Flanagan Robert J, Dunk Louisa
Toxicology Unit, Department of Clinical Biochemistry, King's College Hospital NHS Foundation Trust, Denmark Hill, London, UK.
Hum Psychopharmacol. 2008 Jan;23 Suppl 1:27-41. doi: 10.1002/hup.917.
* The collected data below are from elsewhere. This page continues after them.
(** * NEM2Pay: invoice reconciliation and bot status forwarding

    A shallow embedding of the blockchain decoding service
    ([getTransactionHash], [getTransactionMessage], [getTransactionAmount],
    [extractMosaicFromTransactionData_]) and of the [PaymentsProtocol] class
    ([startPaymentChannel], [storeInvoiceStatusUpdate],
    [processPaymentChannelSuccess], [fetchInvoicesRealHistory],
    [saveIncomingPaymentsHistory]), together with the [getTotalIncoming]
    method of the invoice model.

    Conventions of the embedding.
    - JavaScript numbers that hold amounts, quantities and ids are integers
      and are modelled by [Z]; this is exact below 2^53, which covers every
      amount of the chain (at most 9 * 10^15 micro units).
    - A property that may be missing from an object is an [option]; reading a
      property of [undefined] raises [TypeError], as in the source.
    - Invoice documents that the reconciliation shares with its caller live
      in a heap and are held by reference; the documents that the bot
      protocol loads from the store are copies that [save] writes back.
    - Callbacks of the store and of the gateway promise are run in the order
      in which the source chains them; the effects that leave the process
      (socket emissions, store saves, gateway requests, callback calls, log
      lines) are collected in a trace.
    - Functions of libraries that are not part of the repository (the NEM
      SDK, CryptoJS, [JSON.parse], floating point formatting) are fields of
      the interfaces [FloatOps], [ChainLib] and [BotLib]. *)

From Stdlib Require Import ZArith String Ascii List Lia Bool.
From stdpp Require Import base decidable option list gmap strings pretty.
Import ListNotations.
Local Open Scope string_scope.
Local Open Scope list_scope.
Local Open Scope Z_scope.

(** ** JavaScript values and exceptions *)

Module JS.

Inductive error := TypeError | ReferenceError | SyntaxError.

(** A computation either returns or throws. *)
Inductive res (A : Type) : Type :=
| Ok (a : A)
| Throw (e : error).
Arguments Ok {A} a.
Arguments Throw {A} e.

Definition bind {A B} (r : res A) (k : A -> res B) : res B :=
  match r with
  | Ok a => k a
  | Throw e => Throw e
  end.

(** [o.f] where [o] may be [undefined]. *)
Definition deref {A} (o : option A) : res A :=
  match o with
  | Some a => Ok a
  | None => Throw TypeError
  end.

(** The values an amount variable can hold in the source. *)
Inductive jsval :=
| JUndefined
| JNaN
| JNum (z : Z)
| JStr (s : string).

Definition ToString (v : jsval) : string :=
  match v with
  | JUndefined => "undefined"
  | JNaN => "NaN"
  | JNum z => pretty z
  | JStr s => s
  end.

(** The binary [+]: concatenation as soon as one side is a string. *)
Definition add (a b : jsval) : jsval :=
  match a, b with
  | JNum x, JNum y => JNum (x + y)
  | JStr _, _ | _, JStr _ => JStr (ToString a ++ ToString b)%string
  | _, _ => JNaN
  end.

(** Truthiness of a value used as a condition. *)
Definition truthy (v : jsval) : bool :=
  match v with
  | JUndefined | JNaN => false
  | JNum z => negb (z =? 0)
  | JStr s => negb (bool_decide (s = ""))
  end.

Definition truthy_str (o : option string) : bool :=
  match o with
  | Some s => negb (bool_decide (s = ""))
  | None => false
  end.

End JS.

Import JS.

Notation "x <- r ;; k" := (JS.bind r (fun x => k))
  (at level 100, r at next level, right associativity).

(** ** External libraries *)

(** Number operations of the runtime that leave the integers. *)
Class FloatOps := {
  (** [((amount / Math.pow(10, d)) * quantity).toFixed(d)] *)
  scaled_toFixed : option Z -> nat -> Z -> string;
  (** [s >= n], [s > n] and [s < n] for a string [s], which the runtime
      first converts to a floating point number. *)
  str_ge : string -> Z -> bool;
  str_gt : string -> Z -> bool;
  str_lt : string -> Z -> bool
}.

(** The NEM SDK and CryptoJS, as the blockchain service uses them. *)
Class ChainLib := {
  (** [nem_.model.transactionTypes.transfer] *)
  transfer : Z;
  (** [nem_.model.transactionTypes.multisigTransaction] *)
  multisigTransaction : Z;
  (** [nem_.utils.convert.hex2a] *)
  hex2a : string -> string;
  (** [CryptoJS.AES.decrypt(plain, this.getEncryptionSecretKey())] *)
  AES_decrypt : string -> string
}.

(** Comparisons of an amount value with a number. *)
Section Compare.
Context `{FloatOps}.

Definition js_ge (v : jsval) (n : Z) : bool :=
  match v with
  | JNum a => n <=? a
  | JStr s => str_ge s n
  | JUndefined | JNaN => false
  end.

Definition js_gt (v : jsval) (n : Z) : bool :=
  match v with
  | JNum a => n <? a
  | JStr s => str_gt s n
  | JUndefined | JNaN => false
  end.

Definition js_lt (v : jsval) (n : Z) : bool :=
  match v with
  | JNum a => a <? n
  | JStr s => str_lt s n
  | JUndefined | JNaN => false
  end.
End Compare.

(** ** Raw transaction records *)

Record hashData := { data : option string }.

Record metaData := {
  hash : option hashData;
  innerHash : option hashData;
  id : option Z
}.

Record mosaicIdT := { namespaceId : string; name : string }.

Record mosaicT := { mosaicId : mosaicIdT; quantity : Z }.

Record messageT := { payload : option string }.

(** The fields of a transfer, found at the top of a plain transfer and
    under [otherTrans] in a multisig envelope. *)
Record transferT := {
  amount : option Z;
  recipient : option string;
  message : option messageT;
  mosaics : option (list mosaicT)
}.

(** [transactionMetaDataPair.transaction]: [type], the transfer fields of
    the object itself ([self]) and the optional [otherTrans]. *)
Record transactionT := {
  type : Z;
  self : transferT;
  otherTrans : option transferT
}.

Record transactionMetaDataPair := {
  meta : metaData;
  transaction : transactionT
}.

(** ** The blockchain service *)

Module Blockchain.

(** [slug.replace(/^[^:]+:/, "")] *)
Definition is_colon (c : ascii) : bool := bool_decide (c = ":"%char).

Fixpoint after_colon (s : string) : option string :=
  match s with
  | EmptyString => None
  | String c r => if is_colon c then Some r else after_colon r
  end.

Definition strip_namespace (s : string) : string :=
  match s with
  | EmptyString => s
  | String c r =>
      if is_colon c then s
      else match after_colon r with Some t => t | None => s end
  end.

(** [slug.replace(/:[^:]+$/, "")] *)
Fixpoint has_colon (s : string) : bool :=
  match s with
  | EmptyString => false
  | String c r => is_colon c || has_colon r
  end.

Fixpoint before_last_colon (s : string) : option string :=
  match s with
  | EmptyString => None
  | String c r =>
      match before_last_colon r with
      | Some p => Some (String c p)
      | None =>
          if is_colon c && negb (bool_decide (r = "")) && negb (has_colon r)
          then Some ""
          else None
      end
  end.

Definition strip_name (s : string) : string :=
  match before_last_colon s with Some p => p | None => s end.

(** What the mosaic extractor returns: the boolean [false], or an object
    [{ totalMosaic, recipient }] whose [recipient] is [false] or the
    recipient field of the transfer. *)
Inductive recipientVal :=
| RecFalse
| RecField (r : option string).

Inductive extraction :=
| ExFalse
| ExObject (totalMosaic : Z) (recipient : recipientVal).

Section Service.
Context `{FloatOps} `{ChainLib}.

Definition getTransactionHash (p : transactionMetaDataPair) (inner : bool)
  : res (option string) :=
  h <- deref (hash (meta p)) ;;
  let trxHash := data h in
  if inner then
    ih <- deref (innerHash (meta p)) ;;
    if truthy_str (data ih) then Ok (data ih) else Ok trxHash
  else Ok trxHash.

Definition getTransactionId (p : transactionMetaDataPair) : option Z :=
  id (meta p).

Definition realData (content : transactionT) : res transferT :=
  if bool_decide (type content = multisigTransaction)
  then deref (otherTrans content)
  else Ok (self content).

Definition getTransactionMessage (p : transactionMetaDataPair)
    (doDecrypt : bool) : res string :=
  let content := transaction p in
  trxRealData <- realData content ;;
  match message trxRealData with
  | None => Ok ""
  | Some m =>
      if negb (truthy_str (payload m)) then Ok ""
      else
        let plain := hex2a (default "" (payload m)) in
        if doDecrypt then Ok (AES_decrypt plain) else Ok plain
  end.

Definition isLookupMosaic (lookupNS lookupMos : string) (m : mosaicT) : bool :=
  bool_decide (namespaceId (mosaicId m) = lookupNS)
  && bool_decide (name (mosaicId m) = lookupMos).

Definition getTransactionAmount (p : transactionMetaDataPair)
    (mosaicSlug : string) (divisibility : nat) : res jsval :=
  let content := transaction p in
  realContent <- realData content ;;
  let isMosaic :=
    match mosaics realContent with
    | Some (_ :: _) => true
    | _ => false
    end in
  let lookupNS := strip_name mosaicSlug in
  let lookupMos := strip_namespace mosaicSlug in
  if isMosaic then
    match List.find (isLookupMosaic lookupNS lookupMos)
            (default [] (mosaics realContent)) with
    | Some mosaic =>
        Ok (JStr (scaled_toFixed (amount realContent) divisibility
                    (quantity mosaic)))
    | None => Ok (JNum 0)
    end
  else if negb (bool_decide (mosaicSlug = "nem:xem")) then Ok (JNum 0)
  else Ok (match amount realContent with
           | Some a => JNum a
           | None => JUndefined
           end).

(** *** The mosaic extractor *)

Definition slugOf (m : mosaicT) : string :=
  (namespaceId (mosaicId m) ++ ":" ++ name (mosaicId m))%string.

(** [trxAmount > 0 ? parseInt(trxAmount / Math.pow(10, divisibility)) : 1].
    [parseInt] reads the integer prefix of the decimal text of the
    quotient, which is its floor for a positive quotient printed
    positionally (from 10^-6 up): always so for a divisibility of at
    most 6, the chain's maximum. *)
Definition mosMultiply (trxAmount : option Z) (divisibility : nat) : Z :=
  match trxAmount with
  | Some a => if 0 <? a then a / 10 ^ Z.of_nat divisibility else 1
  | None => 1
  end.

Fixpoint scanMosaics (trxMosaics : list mosaicT) (slugToExtract : string)
    (recipient : option string) (trxAmount : option Z) (divisibility : nat)
  : extraction :=
  match trxMosaics with
  | [] => ExObject 0 RecFalse
  | mosaic :: rest =>
      if negb (bool_decide (slugToExtract = slugOf mosaic))
      then scanMosaics rest slugToExtract recipient trxAmount divisibility
      else
        let mosAmount := quantity mosaic in
        let totalMosaic := mosMultiply trxAmount divisibility * mosAmount in
        ExObject totalMosaic (RecField recipient)
  end.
Almost all classes of psychotropic agents have been reported to cause blood dyscrasias. Mechanisms include direct toxic effects upon the bone marrow, the formation of antibodies against haematopoietic precursors or involve peripheral destruction of cells. Agranulocytosis is probably the most important drug-related blood dyscrasia. The mortality from drug-induced agranulocytosis is 5-10% in Western countries. The manifestations of agranulocytosis are secondary to infection. Aggressive treatment with intravenous broad-spectrum antimicrobials and bone marrow stimulants may be required. Of drugs encountered in psychiatry, antipsychotics including clozapine (risk of agranulocytosis approximately 0.8%, predominantly in the first year of treatment) and phenothiazines (chlorpromazine agranulocytosis risk approximately 0.13%), and antiepileptics (notably carbamazepine, neutropenia risk approximately 0.5%) are the most common causes of drug-related neutropenia/agranulocytosis. Drugs known to cause neutropenia should not be used concomitantly with other drugs known to cause this problem. High temperature and other indicators of possible infection should be looked for routinely during treatment. Clozapine is well known as a drug that can cause blood dyscrasias, but olanzapine and other atypicals may also cause similar problems. In addition to genetic factors, there are likely to be dose-related and immunological components to these phenomena. Important lessons have been learnt from the haematological monitoring that is necessary with clozapine and the monitoring has been very successful in preventing deaths related to clozapine-induced agranulocytosis. Continuing research into the mechanisms of drug-induced neutropenia and agranulocytosis may serve to further enhance the safe use not only of clozapine, but also of other agents.
几乎所有种类的精神药物都有导致血液系统疾病的报道。其机制包括对骨髓的直接毒性作用、针对造血前体细胞形成抗体或涉及细胞的外周破坏。粒细胞缺乏症可能是最重要的药物相关性血液系统疾病。在西方国家,药物性粒细胞缺乏症的死亡率为5% - 10%。粒细胞缺乏症的表现继发于感染。可能需要积极使用静脉注射广谱抗菌药物和骨髓刺激剂进行治疗。在精神科使用的药物中,抗精神病药物包括氯氮平(粒细胞缺乏症风险约为0.8%,主要在治疗的第一年)和吩噻嗪类药物(氯丙嗪粒细胞缺乏症风险约为0.13%),以及抗癫痫药物(尤其是卡马西平,中性粒细胞减少风险约为0.5%)是药物相关性中性粒细胞减少/粒细胞缺乏症最常见的原因。已知会导致中性粒细胞减少的药物不应与其他已知会引起此问题的药物同时使用。治疗期间应常规检查是否有高热及其他可能感染的指标。氯氮平是一种众所周知的可导致血液系统疾病的药物,但奥氮平和其他非典型抗精神病药物也可能引起类似问题。除了遗传因素外,这些现象可能还存在剂量相关和免疫方面的因素。从氯氮平所需的血液学监测中吸取了重要经验教训,这种监测在预防氯氮平所致粒细胞缺乏症相关死亡方面非常成功。对药物性中性粒细胞减少和粒细胞缺乏症机制的持续研究可能不仅有助于进一步提高氯氮平的安全使用,也有助于提高其他药物的安全使用。